• _Task brief_: Across the entries below, determine how many lines include the word "Prop". State only the resulting number.

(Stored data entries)
•••••

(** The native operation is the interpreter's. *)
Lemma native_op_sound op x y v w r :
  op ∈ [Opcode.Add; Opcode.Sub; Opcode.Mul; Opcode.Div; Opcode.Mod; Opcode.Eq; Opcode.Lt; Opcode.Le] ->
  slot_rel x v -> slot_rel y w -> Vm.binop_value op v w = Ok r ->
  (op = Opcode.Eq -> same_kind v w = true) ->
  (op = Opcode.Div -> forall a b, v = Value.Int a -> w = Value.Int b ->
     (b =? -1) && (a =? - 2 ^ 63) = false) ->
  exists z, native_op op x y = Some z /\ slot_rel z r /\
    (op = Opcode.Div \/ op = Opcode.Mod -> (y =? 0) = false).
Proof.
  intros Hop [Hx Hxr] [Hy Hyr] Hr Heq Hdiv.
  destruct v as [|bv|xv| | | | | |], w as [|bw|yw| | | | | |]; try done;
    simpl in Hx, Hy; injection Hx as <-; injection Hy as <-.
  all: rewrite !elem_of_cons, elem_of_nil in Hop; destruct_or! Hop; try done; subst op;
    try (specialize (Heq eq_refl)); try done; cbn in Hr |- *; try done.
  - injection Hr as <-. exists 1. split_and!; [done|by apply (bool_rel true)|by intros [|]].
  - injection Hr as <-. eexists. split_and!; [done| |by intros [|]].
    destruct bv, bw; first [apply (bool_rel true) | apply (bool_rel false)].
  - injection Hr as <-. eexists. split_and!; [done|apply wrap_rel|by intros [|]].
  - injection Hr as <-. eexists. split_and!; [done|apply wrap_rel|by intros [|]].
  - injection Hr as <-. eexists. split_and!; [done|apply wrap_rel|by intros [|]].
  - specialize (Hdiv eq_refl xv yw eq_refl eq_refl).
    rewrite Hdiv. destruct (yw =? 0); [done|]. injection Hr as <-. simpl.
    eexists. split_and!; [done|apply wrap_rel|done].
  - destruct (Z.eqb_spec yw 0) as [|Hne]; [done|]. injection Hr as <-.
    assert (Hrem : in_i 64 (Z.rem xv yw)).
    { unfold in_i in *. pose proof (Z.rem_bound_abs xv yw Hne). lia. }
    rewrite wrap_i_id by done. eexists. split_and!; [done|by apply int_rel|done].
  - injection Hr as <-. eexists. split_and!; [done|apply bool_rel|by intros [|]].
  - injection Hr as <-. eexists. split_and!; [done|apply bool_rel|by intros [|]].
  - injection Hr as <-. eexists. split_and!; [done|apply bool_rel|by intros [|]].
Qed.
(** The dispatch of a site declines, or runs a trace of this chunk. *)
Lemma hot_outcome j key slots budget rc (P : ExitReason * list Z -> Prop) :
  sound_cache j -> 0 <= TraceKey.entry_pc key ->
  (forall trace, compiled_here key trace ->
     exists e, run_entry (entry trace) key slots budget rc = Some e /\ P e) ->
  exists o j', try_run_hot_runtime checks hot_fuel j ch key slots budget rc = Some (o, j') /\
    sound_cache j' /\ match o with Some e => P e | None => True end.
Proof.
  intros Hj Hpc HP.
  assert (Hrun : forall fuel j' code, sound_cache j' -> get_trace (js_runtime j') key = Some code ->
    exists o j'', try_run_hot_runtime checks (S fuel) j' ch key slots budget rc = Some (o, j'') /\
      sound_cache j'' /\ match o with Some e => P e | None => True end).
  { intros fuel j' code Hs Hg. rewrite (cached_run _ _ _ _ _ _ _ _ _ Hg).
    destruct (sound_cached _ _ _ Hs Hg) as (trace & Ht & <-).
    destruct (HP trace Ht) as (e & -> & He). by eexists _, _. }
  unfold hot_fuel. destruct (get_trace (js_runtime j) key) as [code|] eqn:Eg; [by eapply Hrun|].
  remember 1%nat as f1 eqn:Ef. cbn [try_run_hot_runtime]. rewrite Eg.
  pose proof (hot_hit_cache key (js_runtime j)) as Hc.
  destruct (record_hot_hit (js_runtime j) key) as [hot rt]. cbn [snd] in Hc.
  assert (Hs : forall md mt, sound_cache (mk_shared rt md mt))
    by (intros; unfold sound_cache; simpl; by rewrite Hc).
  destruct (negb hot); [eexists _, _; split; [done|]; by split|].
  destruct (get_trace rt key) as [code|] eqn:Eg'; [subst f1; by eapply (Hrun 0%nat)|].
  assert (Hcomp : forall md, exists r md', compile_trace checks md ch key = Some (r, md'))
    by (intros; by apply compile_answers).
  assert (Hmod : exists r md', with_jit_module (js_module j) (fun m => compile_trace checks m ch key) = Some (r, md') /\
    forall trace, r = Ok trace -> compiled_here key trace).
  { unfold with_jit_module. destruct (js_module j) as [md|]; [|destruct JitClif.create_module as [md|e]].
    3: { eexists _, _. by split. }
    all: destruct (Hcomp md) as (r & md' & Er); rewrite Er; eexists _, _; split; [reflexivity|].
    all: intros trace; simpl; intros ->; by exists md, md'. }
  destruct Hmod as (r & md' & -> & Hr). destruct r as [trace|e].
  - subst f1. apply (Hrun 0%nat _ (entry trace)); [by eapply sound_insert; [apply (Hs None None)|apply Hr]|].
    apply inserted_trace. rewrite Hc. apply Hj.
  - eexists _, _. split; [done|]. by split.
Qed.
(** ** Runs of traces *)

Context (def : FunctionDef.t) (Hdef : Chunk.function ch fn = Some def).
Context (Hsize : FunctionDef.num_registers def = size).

•••••

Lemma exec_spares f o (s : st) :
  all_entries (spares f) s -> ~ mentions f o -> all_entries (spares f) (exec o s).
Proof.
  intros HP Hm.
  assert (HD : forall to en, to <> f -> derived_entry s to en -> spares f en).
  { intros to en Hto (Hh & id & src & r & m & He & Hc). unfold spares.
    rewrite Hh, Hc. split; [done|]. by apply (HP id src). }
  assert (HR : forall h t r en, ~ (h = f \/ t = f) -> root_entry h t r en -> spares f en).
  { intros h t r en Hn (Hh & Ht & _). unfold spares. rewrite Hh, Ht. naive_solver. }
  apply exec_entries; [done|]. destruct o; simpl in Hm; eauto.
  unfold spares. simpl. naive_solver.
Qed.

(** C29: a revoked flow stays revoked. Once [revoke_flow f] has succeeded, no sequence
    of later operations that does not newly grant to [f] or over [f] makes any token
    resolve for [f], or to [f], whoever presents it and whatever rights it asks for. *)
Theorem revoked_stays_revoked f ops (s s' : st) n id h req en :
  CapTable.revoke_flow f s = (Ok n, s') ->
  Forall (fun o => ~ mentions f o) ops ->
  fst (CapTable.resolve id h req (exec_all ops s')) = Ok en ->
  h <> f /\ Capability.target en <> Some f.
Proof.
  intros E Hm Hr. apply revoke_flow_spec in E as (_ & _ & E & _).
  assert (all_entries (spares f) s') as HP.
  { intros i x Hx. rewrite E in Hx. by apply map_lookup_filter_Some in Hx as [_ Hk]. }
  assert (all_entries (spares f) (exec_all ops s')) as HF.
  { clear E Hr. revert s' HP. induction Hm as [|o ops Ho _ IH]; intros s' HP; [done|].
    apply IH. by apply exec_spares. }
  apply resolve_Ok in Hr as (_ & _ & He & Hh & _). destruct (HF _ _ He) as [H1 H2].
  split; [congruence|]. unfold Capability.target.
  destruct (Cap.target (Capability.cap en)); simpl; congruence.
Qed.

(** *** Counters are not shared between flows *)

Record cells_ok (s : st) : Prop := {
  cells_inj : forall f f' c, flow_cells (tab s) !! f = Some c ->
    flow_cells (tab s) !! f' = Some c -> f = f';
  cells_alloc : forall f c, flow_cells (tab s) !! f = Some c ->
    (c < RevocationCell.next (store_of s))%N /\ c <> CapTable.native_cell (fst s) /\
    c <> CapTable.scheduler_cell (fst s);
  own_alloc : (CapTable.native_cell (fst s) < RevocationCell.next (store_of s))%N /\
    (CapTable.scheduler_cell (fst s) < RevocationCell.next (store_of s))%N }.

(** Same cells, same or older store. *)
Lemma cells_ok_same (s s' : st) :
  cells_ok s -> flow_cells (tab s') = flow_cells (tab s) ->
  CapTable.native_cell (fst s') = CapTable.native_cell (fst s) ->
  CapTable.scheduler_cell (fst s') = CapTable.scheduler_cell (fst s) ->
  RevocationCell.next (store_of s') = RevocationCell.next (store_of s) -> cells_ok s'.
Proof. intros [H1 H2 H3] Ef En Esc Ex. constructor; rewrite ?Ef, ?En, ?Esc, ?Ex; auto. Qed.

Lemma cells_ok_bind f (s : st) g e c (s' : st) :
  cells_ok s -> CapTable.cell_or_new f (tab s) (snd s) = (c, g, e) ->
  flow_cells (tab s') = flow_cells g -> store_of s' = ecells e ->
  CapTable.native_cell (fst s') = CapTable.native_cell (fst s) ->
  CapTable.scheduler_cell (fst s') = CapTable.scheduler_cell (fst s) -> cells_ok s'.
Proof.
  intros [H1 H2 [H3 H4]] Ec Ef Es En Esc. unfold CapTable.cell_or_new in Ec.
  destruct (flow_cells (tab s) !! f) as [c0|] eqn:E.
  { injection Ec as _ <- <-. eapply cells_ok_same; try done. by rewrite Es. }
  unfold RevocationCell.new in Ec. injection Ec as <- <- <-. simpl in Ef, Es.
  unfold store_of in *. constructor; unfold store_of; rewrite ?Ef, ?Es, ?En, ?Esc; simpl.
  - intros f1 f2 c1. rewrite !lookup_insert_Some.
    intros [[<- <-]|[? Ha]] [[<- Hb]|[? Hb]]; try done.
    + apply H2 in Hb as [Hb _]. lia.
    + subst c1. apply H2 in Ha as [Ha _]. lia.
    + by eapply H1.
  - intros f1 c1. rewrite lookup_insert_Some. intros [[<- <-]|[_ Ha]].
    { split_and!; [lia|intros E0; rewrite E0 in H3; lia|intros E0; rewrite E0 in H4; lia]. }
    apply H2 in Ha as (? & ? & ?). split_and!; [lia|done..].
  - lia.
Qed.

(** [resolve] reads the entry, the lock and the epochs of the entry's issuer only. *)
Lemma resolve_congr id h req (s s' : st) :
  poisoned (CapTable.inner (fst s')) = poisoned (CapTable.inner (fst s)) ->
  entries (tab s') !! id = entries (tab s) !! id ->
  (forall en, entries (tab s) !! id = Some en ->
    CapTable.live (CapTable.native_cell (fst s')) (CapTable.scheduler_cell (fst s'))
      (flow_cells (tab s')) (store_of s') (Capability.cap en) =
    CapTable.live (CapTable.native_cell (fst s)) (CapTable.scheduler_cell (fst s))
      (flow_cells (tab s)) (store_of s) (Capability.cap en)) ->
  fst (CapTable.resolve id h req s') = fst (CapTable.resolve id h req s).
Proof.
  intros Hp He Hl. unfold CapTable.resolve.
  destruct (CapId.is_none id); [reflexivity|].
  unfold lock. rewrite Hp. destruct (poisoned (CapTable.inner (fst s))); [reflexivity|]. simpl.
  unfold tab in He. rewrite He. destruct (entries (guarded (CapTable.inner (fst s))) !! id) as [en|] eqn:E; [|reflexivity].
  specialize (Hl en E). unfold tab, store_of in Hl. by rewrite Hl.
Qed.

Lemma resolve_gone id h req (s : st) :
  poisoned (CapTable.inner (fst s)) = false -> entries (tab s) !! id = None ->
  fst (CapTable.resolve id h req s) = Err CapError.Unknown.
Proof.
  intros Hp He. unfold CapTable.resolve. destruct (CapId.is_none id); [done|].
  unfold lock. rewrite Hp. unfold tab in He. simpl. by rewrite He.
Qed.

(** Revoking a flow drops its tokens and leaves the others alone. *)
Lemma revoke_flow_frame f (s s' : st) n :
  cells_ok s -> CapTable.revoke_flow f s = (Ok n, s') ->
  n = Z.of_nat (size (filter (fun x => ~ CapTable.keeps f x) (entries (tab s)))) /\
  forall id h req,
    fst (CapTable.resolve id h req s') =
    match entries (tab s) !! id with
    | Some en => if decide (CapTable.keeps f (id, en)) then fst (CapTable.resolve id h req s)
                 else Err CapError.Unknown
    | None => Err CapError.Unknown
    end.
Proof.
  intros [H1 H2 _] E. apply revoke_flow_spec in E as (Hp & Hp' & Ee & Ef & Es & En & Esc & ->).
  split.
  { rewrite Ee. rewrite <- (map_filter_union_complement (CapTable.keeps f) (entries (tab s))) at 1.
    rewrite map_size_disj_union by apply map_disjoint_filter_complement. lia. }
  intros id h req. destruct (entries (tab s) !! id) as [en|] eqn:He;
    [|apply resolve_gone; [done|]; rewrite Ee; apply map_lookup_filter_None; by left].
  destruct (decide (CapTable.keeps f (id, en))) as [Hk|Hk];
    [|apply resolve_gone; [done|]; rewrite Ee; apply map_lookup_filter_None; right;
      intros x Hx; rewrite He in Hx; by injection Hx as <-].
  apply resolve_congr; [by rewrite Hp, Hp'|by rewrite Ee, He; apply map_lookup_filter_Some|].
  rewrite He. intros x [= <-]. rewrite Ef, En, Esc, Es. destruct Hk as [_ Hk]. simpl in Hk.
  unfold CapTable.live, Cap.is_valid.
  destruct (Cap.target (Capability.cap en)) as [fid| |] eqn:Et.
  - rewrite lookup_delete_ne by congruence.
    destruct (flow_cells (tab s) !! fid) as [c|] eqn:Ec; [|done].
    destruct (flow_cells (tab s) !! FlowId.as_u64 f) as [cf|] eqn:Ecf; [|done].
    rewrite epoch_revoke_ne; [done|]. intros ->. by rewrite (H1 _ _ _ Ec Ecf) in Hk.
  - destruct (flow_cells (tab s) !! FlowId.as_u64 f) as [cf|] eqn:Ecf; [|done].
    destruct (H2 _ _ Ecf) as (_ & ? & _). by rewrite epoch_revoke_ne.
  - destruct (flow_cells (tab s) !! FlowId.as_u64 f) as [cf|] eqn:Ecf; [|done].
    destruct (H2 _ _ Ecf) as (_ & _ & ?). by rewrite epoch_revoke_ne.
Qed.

•••••

• _Task answer_: 2